Saved entries
(** * River: time arithmetic, the Flow segment ledger and the Timeline engine

    A shallow embedding of [src/models/timestamp.ts] (TimestampUtils),
    the FlowModel class and [src/timeline/timeline.ts] (TimelineManager),
    followed by the properties of these programs.

    Conventions.
    - A JavaScript [number] holding an integer is a [Z]; the development
      stays inside the range where doubles are exact integers.
    - Methods that mutate objects are written in a state-and-exception
      monad [M]; an exception carries the store as it was when thrown.
    - [uuidv4()] and [new Date()] read an external [World]; the world is
      threaded next to the store and is not part of it.
    - [EventEmitter.emit] and [logger.debug] are calls into collaborators
      with no registered listener; they are not represented. *)

From Stdlib Require Import ZArith QArith List String Ascii Bool Lia DecimalString.
From Stdlib Require Import DecimalZ DecimalPos.
From Stdlib Require Import Sorting.Sorted Sorting.Permutation.
Import ListNotations.
Local Open Scope Z_scope.

(* ================================================================== *)
(** * Fragments of the JavaScript runtime used by the sources          *)
(* ================================================================== *)

Module JS.

Section Arrays.
Context {A : Type}.

Definition len (l : list A) : Z := Z.of_nat (List.length l).

(** How [splice] and [slice] read a start or end argument: a negative
    value counts from the end, and the result is clamped to
    [0 .. length]. *)
Definition relIndex (k : Z) (l : list A) : Z :=
  if k <? 0 then Z.max (len l + k) 0 else Z.min k (len l).

(** [l.splice(start, deleteCount, ...items)]: the array afterwards. *)
Definition splice (start deleteCount : Z) (items l : list A) : list A :=
  let from := relIndex start l in
  let del := Z.min (Z.max deleteCount 0) (len l - from) in
  firstn (Z.to_nat from) l ++ items ++ skipn (Z.to_nat (from + del)) l.

(** [l.slice(b, e)] and [l.slice(b)]. *)
Definition slice (b e : Z) (l : list A) : list A :=
  let k := relIndex b l in
  let final := relIndex e l in
  firstn (Z.to_nat (final - k)) (skipn (Z.to_nat k) l).

Definition sliceFrom (b : Z) (l : list A) : list A :=
  skipn (Z.to_nat (relIndex b l)) l.

Fixpoint findIndexFrom (p : A -> bool) (i : Z) (l : list A) : Z :=
  match l with
  | [] => -1
  | x :: r => if p x then i else findIndexFrom p (i + 1) r
  end.

(** [l.findIndex(p)]: the first index satisfying [p], or [-1]. *)
Definition findIndex (p : A -> bool) (l : list A) : Z := findIndexFrom p 0 l.

(** [l[i]] for an integer [i]: [None] stands for [undefined]. *)
Definition at_ (l : list A) (i : Z) : option A :=
  if i <? 0 then None else nth_error l (Z.to_nat i).

Definition push (x : A) (l : list A) : list A := l ++ [x].

(** [l.sort(cmp)].  The language fixes the sort as stable; for a
    comparator that is a total preorder the stable sorted permutation
    is unique, and insertion computes it. *)
Fixpoint insertSorted (cmp : A -> A -> Z) (x : A) (l : list A) : list A :=
  match l with
  | [] => [x]
  | y :: r => if cmp x y <=? 0 then x :: y :: r else y :: insertSorted cmp x r
  end.

Fixpoint sort (cmp : A -> A -> Z) (l : list A) : list A :=
  match l with
  | [] => []
  | x :: r => insertSorted cmp x (sort cmp r)
  end.
End Arrays.

(** [s.split(c)] for a one-character separator. *)
Fixpoint split (c : ascii) (s : string) : list string :=
  match s with
  | EmptyString => [EmptyString]
  | String x r =>
      if Ascii.eqb x c then EmptyString :: split c r
      else match split c r with
           | h :: t => String x h :: t
           | [] => [String x EmptyString]
           end
  end.

(** [s.split(sep)] for a separator of one or more characters: the
    leftmost occurrences, not overlapping.  [skip] counts the characters
    of a matched separator still to pass over. *)
Fixpoint splitOnFrom (sep : string) (skip : nat) (s : string) : list string :=
  match s with
  | EmptyString => [EmptyString]
  | String x r =>
      match skip with
      | S k => splitOnFrom sep k r
      | O =>
          if String.prefix sep s then
            EmptyString :: splitOnFrom sep (Nat.pred (String.length sep)) r
          else match splitOnFrom sep O r with
               | h :: t => String x h :: t
               | [] => [String x EmptyString]
               end
      end
  end.

Definition splitOn (sep : string) (s : string) : list string := splitOnFrom sep O s.

(** The truthy reading of an optional string, as the left operand of
    [||]: [undefined] and the empty string are falsy. *)
Definition truthy (a : option string) : option string :=
  match a with
  | Some (String _ _ as s) => Some s
  | _ => None
  end.

Definition digitValue (c : ascii) : option Z :=
  let n := Z.of_nat (nat_of_ascii c) in
  if (48 <=? n) && (n <=? 57) then Some (n - 48) else None.

Fixpoint digits (acc : Z) (s : string) : option Z :=
  match s with
  | EmptyString => Some acc
  | String c r =>
      match digitValue c with
      | Some d => digits (10 * acc + d) r
      | None => None
      end
  end.

Definition unsignedInteger (s : string) : option Z :=
  match s with
  | EmptyString => None
  | _ => digits 0 s
  end.

(** [Number(s)] on the integer fragment of its grammar: the empty string
    is [0], an optionally signed run of decimal digits is that integer.
    [None] is [NaN].  Numerals outside the fragment (surrounding white
    space, fractions, exponents, radix prefixes, [Infinity]) are not
    integers of the model and are not used below; they read as [None]. *)
Definition Number (s : string) : option Z :=
  match s with
  | EmptyString => Some 0
  | String "-"%char r => option_map Z.opp (unsignedInteger r)
  | String "+"%char r => unsignedInteger r
  | _ => unsignedInteger s
  end.

(** [isNaN(v)] where [v] may be [undefined] ([None]): [undefined]
    converts to [NaN]. *)
Definition isNaN (v : option (option Z)) : bool :=
  match v with
  | Some (Some _) => false
  | _ => true
  end.

(** Template-literal rendering of an integer. *)
Definition showInt (z : Z) : string := NilZero.string_of_int (Z.to_int z).

End JS.

(* ================================================================== *)
(** * Effects: an external world, a store, and thrown errors           *)
(* ================================================================== *)

Definition Date := Z.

__Task requirements__.
Return each line above where the word "world" shows up.

__The completed task__.
    - [uuidv4()] and [new Date()] read an external [World]; the world is
(** * Effects: an external world, a store, and thrown errors           *)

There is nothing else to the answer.